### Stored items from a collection
>>
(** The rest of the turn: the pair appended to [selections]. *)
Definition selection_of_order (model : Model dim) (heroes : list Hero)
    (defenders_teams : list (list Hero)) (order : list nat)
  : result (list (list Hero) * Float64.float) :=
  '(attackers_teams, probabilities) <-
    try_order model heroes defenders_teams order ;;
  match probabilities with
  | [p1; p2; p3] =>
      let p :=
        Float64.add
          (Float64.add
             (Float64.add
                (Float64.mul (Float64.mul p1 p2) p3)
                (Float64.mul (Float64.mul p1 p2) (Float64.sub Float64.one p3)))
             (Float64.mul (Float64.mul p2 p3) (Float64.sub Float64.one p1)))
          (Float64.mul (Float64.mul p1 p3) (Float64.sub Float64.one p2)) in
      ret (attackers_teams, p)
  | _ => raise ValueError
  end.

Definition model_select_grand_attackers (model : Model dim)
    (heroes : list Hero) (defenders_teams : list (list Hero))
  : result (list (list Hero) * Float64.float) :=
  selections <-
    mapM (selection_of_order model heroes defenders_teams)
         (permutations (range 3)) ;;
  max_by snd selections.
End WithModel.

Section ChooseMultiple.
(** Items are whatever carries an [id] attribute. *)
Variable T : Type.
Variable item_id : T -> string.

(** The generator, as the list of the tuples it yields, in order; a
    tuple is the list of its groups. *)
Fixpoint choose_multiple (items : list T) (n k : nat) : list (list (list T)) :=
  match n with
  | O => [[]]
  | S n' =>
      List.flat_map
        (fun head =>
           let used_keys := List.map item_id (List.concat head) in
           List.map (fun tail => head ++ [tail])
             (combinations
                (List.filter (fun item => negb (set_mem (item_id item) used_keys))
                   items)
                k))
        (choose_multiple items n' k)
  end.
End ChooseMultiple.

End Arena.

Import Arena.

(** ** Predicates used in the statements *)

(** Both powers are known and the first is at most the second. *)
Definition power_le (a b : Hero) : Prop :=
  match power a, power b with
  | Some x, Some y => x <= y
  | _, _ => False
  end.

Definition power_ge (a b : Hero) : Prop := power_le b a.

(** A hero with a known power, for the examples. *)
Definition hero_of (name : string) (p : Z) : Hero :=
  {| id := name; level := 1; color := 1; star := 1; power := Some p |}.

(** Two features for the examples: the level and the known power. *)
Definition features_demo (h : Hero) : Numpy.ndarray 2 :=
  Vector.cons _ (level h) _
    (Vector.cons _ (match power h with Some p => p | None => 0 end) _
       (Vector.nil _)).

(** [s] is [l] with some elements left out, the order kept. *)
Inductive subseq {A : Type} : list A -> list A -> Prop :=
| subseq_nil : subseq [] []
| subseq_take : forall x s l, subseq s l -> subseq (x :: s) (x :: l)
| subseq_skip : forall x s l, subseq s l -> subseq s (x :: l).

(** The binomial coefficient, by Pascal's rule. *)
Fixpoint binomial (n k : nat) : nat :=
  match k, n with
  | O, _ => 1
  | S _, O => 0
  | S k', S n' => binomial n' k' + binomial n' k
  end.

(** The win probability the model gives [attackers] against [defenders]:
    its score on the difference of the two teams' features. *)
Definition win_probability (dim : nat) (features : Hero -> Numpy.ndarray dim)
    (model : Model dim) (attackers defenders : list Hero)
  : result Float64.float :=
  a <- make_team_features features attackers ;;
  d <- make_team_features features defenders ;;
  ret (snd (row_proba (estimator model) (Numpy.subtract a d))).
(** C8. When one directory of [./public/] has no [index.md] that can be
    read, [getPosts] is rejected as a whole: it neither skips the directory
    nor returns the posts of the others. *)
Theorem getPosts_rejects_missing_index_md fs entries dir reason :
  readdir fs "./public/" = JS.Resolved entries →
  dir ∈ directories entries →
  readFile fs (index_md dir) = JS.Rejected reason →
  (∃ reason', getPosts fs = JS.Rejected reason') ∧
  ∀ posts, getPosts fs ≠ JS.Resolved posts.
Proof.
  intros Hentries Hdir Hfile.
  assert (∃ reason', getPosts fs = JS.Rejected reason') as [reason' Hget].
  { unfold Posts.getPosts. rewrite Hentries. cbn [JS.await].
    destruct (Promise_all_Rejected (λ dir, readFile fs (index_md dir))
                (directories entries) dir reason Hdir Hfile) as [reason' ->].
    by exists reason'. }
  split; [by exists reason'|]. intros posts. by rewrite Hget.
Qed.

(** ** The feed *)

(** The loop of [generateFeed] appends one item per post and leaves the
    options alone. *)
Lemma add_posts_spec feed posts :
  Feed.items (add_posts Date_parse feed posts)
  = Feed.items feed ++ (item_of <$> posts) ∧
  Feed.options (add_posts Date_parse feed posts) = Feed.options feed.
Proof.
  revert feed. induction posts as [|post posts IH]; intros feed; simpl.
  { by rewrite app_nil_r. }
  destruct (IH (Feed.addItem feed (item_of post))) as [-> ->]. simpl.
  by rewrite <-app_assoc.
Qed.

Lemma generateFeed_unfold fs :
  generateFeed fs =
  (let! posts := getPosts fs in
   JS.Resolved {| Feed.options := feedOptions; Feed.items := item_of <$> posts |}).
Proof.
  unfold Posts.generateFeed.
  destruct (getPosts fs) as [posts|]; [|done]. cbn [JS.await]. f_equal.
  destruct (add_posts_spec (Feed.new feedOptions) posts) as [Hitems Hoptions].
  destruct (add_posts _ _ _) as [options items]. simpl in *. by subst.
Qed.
<<
### Task instructions
Using the records given above, list every line that includes the word "feedOptions".

### Task answer
   JS.Resolved {| Feed.options := feedOptions; Feed.items := item_of <$> posts |}).
  destruct (add_posts_spec (Feed.new feedOptions) posts) as [Hitems Hoptions].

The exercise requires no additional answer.